** INPUT DATA **

Lemma wp_seq_only {A B} ex (m : M A) (k : A -> M B) Q h :
  only not_exec ex m -> clean h ->
  (forall a h', clean h' -> h `prefix_of` h' -> wp exec_ok (k a) Q h') -> wp exec_ok (bind_ m k) Q h.
Proof.
  intros Hm Hc Hk. apply wp_bind. eapply wp_mono; [|by eapply wp_only].
  intros a h' [Hc' Hp]. by apply Hk.
Qed.

Lemma wp_fatal {A} (Q : A -> list call -> Prop) h : clean h -> wp exec_ok (_fatal K) Q h.
Proof. intros Hc. unfold wp. simpl. apply clean_exec_ok, Forall_app. split; [done|by constructor]. Qed.

Lemma only_mount_lit source target special flags data fatal :
  (List.length target <= 255)%nat -> only not_exec fatal (_mount K source target special flags data fatal).
Proof. intros Hlen. by apply only_mount. Qed.

Lemma only_umount target ex : only not_exec ex (_umount K target).
Proof. unfold _umount. only_tac; done. Qed.

Lemma only_dup_to f n k : only not_exec true k -> only not_exec true (dup_to K f n k).
Proof. intros Hk. unfold dup_to. only_tac; done. Qed.

Lemma only_losetup loop file : only not_exec true (_losetup K loop file true).
Proof. unfold _losetup, losetup. only_tac; done. Qed.

Lemma only_loops params : only not_exec true (loops K params).
Proof.
  induction params as [|s params IH]; cbn [loops]; [apply only_ret|].
  destruct (prefixed (lit "loop") s && bool_decide (s !! 5%nat = Some "="%char)) eqn:Hg; [|done].
  apply andb_true_iff in Hg as [_ Hg%bool_decide_eq_true].
  only_step; [apply only_bind; [apply only_losetup|done]|].
  apply lookup_ge_None in Heqo. apply lookup_lt_Some in Hg. lia.
Qed.

Lemma only_locate l : only not_exec true (locate_init K l).
Proof. induction l as [|s l IH]; cbn [locate_init]; only_tac; done. Qed.

(** Switching the root: on return the root has been changed. *)
Lemma switch_root_spec h :
  clean h -> wp exec_ok (switch_root K) (fun _ h' => clean h' /\ h `prefix_of` h' /\ chrooted h') h.
Proof.
  intros Hc. unfold switch_root.
  apply (wp_seq_only true); [by apply only_sys|done|]. intros a h1 Hc1 Hp1.
  destruct (ret a <? 0); [by apply wp_fatal|].
  apply (wp_seq_only true); [by apply only_sys|done|]. intros f h2 Hc2 Hp2.
  destruct (ret f <? 0); [by apply wp_fatal|].
  apply (wp_seq_only true); [repeat apply only_dup_to; apply only_ret|done|]. intros _ h3 Hc3 Hp3.
  apply (wp_seq_only true); [by only_tac|done|]. intros _ h4 Hc4 Hp4.
  apply (wp_seq_only true); [by apply only_sys|done|]. intros g h5 Hc5 Hp5.
  apply (wp_seq_only true); [apply only_umount|done|]. intros _ h6 Hc6 Hp6.
  apply (wp_seq_only true); [apply only_umount|done|]. intros _ h7 Hc7 Hp7.
  apply (wp_seq_only true); [by apply only_mount_lit; simpl; lia|done|]. intros _ h8 Hc8 Hp8.
  assert (h `prefix_of` h8) as Hp.
  { repeat (etransitivity; [eassumption|]). reflexivity. }
  apply wp_bind. unfold wp at 1, sys. set (h9 := h8 ++ [Cchroot (lit ".")]).
  assert (clean h9) as Hc9 by (apply Forall_app; split; [done|by constructor]).
  destruct (ret (K h9) <? 0) eqn:Hr; [by apply wp_fatal|].
  apply (wp_seq_only true); [by apply only_sys|done|]. intros c h10 Hc10 Hp10.
  destruct (ret c <? 0); [by apply wp_fatal|].
  apply (wp_seq_only true); [by apply only_sys|done|]. intros d h11 Hc11 Hp11.
  assert (h9 `prefix_of` h11) as Hp9 by (by transitivity h10).
  apply wp_ret. split; [done|]. split.
  - transitivity h8; [done|]. transitivity h9; [by eexists|done].
  - exists h8. split; [done|]. apply Z.ltb_ge in Hr. exact Hr.
Qed.

(** read(2): it returns the number of bytes that it stores, at most those asked
    for. *)
Definition read_law : Prop := forall h fd n, let a := K (h ++ [Cread fd n]) in
  0 <= ret a -> ret a <= n /\ ret a <= Z.of_nat (List.length (bytes a)).

Lemma read_line_spec h :
  read_law -> clean h ->
  wp exec_ok (_read_line K (lit "/proc/cmdline") 4096 true)
    (fun r h' => clean h' /\ exists line, r = inl line /\ command_line line h') h.
Proof.
  intros Hlaw Hc. unfold _read_line. apply wp_bind. unfold wp at 1, sys.
  set (h1 := h ++ [Copen (lit "/proc/cmdline") O_RDONLY]).
  assert (clean h1) as Hc1 by (apply Forall_app; split; [done|by constructor]).
  destruct (ret (K h1) <? 0); [by apply wp_fatal|].
  apply wp_bind. unfold wp at 1, sys. change (4096 - 1) with 4095. set (h2 := h1 ++ [Cread (ret (K h1)) 4095]).
  assert (clean h2) as Hc2 by (apply Forall_app; split; [done|by constructor]).
  apply (wp_seq_only true); [by apply only_sys|done|]. intros c h3 Hc3 Hp3.
  destruct (Z.ltb_spec (ret (K h2)) 0); [by apply wp_fatal|].
  destruct (Hlaw h1 (ret (K h1)) 4095) as [H1 H2]; [done|]. fold h2 in H1, H2.
  rewrite !(proj2 (Z.leb_le _ _)) by done. apply wp_ret. split; [done|].
  exists (line_of (K h2)). split; [done|]. by exists h.
Qed.

Lemma cstr_no_nul b : no_nul (cstr b).
Proof.
  induction b as [|c b IH]; simpl; [by constructor|].
  destruct (bool_decide_reflect (c = NUL)); [by constructor|by constructor].
Qed.

Lemma first_line_no_nul s : no_nul s -> no_nul (first_line s).
Proof. induction 1 as [|c s Hc Hs IH]; simpl; [by constructor|]. case_match; [by constructor|by constructor]. Qed.

Lemma find_param_no_nul p params src : Forall no_nul params -> find_param p params = Some src -> no_nul src.
Proof.
  induction 1 as [|s params Hs Hps IH]; simpl; [done|]. case_match; [|done].
  intros [= <-]. by apply Forall_drop.
Qed.

Lemma words_no_nul n l : no_nul l -> Forall no_nul (words_upto n l).
Proof.
  revert l. induction n as [|n IH]; intros l Hl; cbn [words_upto]; [done|].
  pose proof (no_nul_drop_while isspace l Hl) as Hd.
  destruct (drop_while isspace l) as [|c r] eqn:Hr; [done|]. destruct n as [|n]; [by constructor|].
  constructor; [by apply no_nul_take_while|]. by apply IH, no_nul_drop_while.
Qed.

Lemma multimount_clean src target special flags data n h :
  no_nul src -> (List.length target <= 255)%nat -> clean h ->
  wp exec_ok (_multimount K (src ++ [NUL]) target special flags data n true)
    (fun _ h' => clean h' /\ h `prefix_of` h' /\ mounted K (pieces src) target h h') h.
Proof.
  intros Hn Ht Hc. pose proof (tries_loop_spec K n src target special flags data true h Hn Ht) as Hw.
  unfold wp, _multimount in *. destruct (tries_loop _ _ _ _ _ _ _ _ h) as [[r| |] h']; [| |done].
  - destruct Hw as (Ha & _ & [(_ & Hm & _)|(_ & ? & _)]); [|done].
    split; [by eapply clean_adds|]. split; [by eapply adds_prefix|done].
  - destruct Hw as (_ & Ha & _). apply clean_exec_ok. by eapply clean_adds.
Qed.

(** No "init=" value of a command line that the kernel may return overruns the
    256-byte buffer. *)
Definition init_fits : Prop := forall h, init_param (words_upto 62 (line_of (K h))) [] <> None.

Lemma mounted_extend ps target h h' h'' :
  mounted K ps target h h' -> h' `prefix_of` h'' -> mounted K ps target h h''.
Proof.
  intros (p & h1 & t & sp & fl & da & Hin & Hpre & Hh & Hr) Hp.
  exists p, h1, t, sp, fl, da. split; [done|]. split; [by transitivity h'|done].
Qed.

** WORK ITEM **
Only the lines above starting at the line that holds "apply andb_true_iff in" and ending at the line that holds "0 <= ret a ->" are to be repeated, exactly and in full.

** TASK ANSWER **
  apply andb_true_iff in Hg as [_ Hg%bool_decide_eq_true].
  only_step; [apply only_bind; [apply only_losetup|done]|].
  apply lookup_ge_None in Heqo. apply lookup_lt_Some in Hg. lia.
Qed.

Lemma only_locate l : only not_exec true (locate_init K l).
Proof. induction l as [|s l IH]; cbn [locate_init]; only_tac; done. Qed.

(** Switching the root: on return the root has been changed. *)
Lemma switch_root_spec h :
  clean h -> wp exec_ok (switch_root K) (fun _ h' => clean h' /\ h `prefix_of` h' /\ chrooted h') h.
Proof.
  intros Hc. unfold switch_root.
  apply (wp_seq_only true); [by apply only_sys|done|]. intros a h1 Hc1 Hp1.
  destruct (ret a <? 0); [by apply wp_fatal|].
  apply (wp_seq_only true); [by apply only_sys|done|]. intros f h2 Hc2 Hp2.
  destruct (ret f <? 0); [by apply wp_fatal|].
  apply (wp_seq_only true); [repeat apply only_dup_to; apply only_ret|done|]. intros _ h3 Hc3 Hp3.
  apply (wp_seq_only true); [by only_tac|done|]. intros _ h4 Hc4 Hp4.
  apply (wp_seq_only true); [by apply only_sys|done|]. intros g h5 Hc5 Hp5.
  apply (wp_seq_only true); [apply only_umount|done|]. intros _ h6 Hc6 Hp6.
  apply (wp_seq_only true); [apply only_umount|done|]. intros _ h7 Hc7 Hp7.
  apply (wp_seq_only true); [by apply only_mount_lit; simpl; lia|done|]. intros _ h8 Hc8 Hp8.
  assert (h `prefix_of` h8) as Hp.
  { repeat (etransitivity; [eassumption|]). reflexivity. }
  apply wp_bind. unfold wp at 1, sys. set (h9 := h8 ++ [Cchroot (lit ".")]).
  assert (clean h9) as Hc9 by (apply Forall_app; split; [done|by constructor]).
  destruct (ret (K h9) <? 0) eqn:Hr; [by apply wp_fatal|].
  apply (wp_seq_only true); [by apply only_sys|done|]. intros c h10 Hc10 Hp10.
  destruct (ret c <? 0); [by apply wp_fatal|].
  apply (wp_seq_only true); [by apply only_sys|done|]. intros d h11 Hc11 Hp11.
  assert (h9 `prefix_of` h11) as Hp9 by (by transitivity h10).
  apply wp_ret. split; [done|]. split.
  - transitivity h8; [done|]. transitivity h9; [by eexists|done].
  - exists h8. split; [done|]. apply Z.ltb_ge in Hr. exact Hr.
Qed.

(** read(2): it returns the number of bytes that it stores, at most those asked
    for. *)
Definition read_law : Prop := forall h fd n, let a := K (h ++ [Cread fd n]) in
  0 <= ret a -> ret a <= n /\ ret a <= Z.of_nat (List.length (bytes a)).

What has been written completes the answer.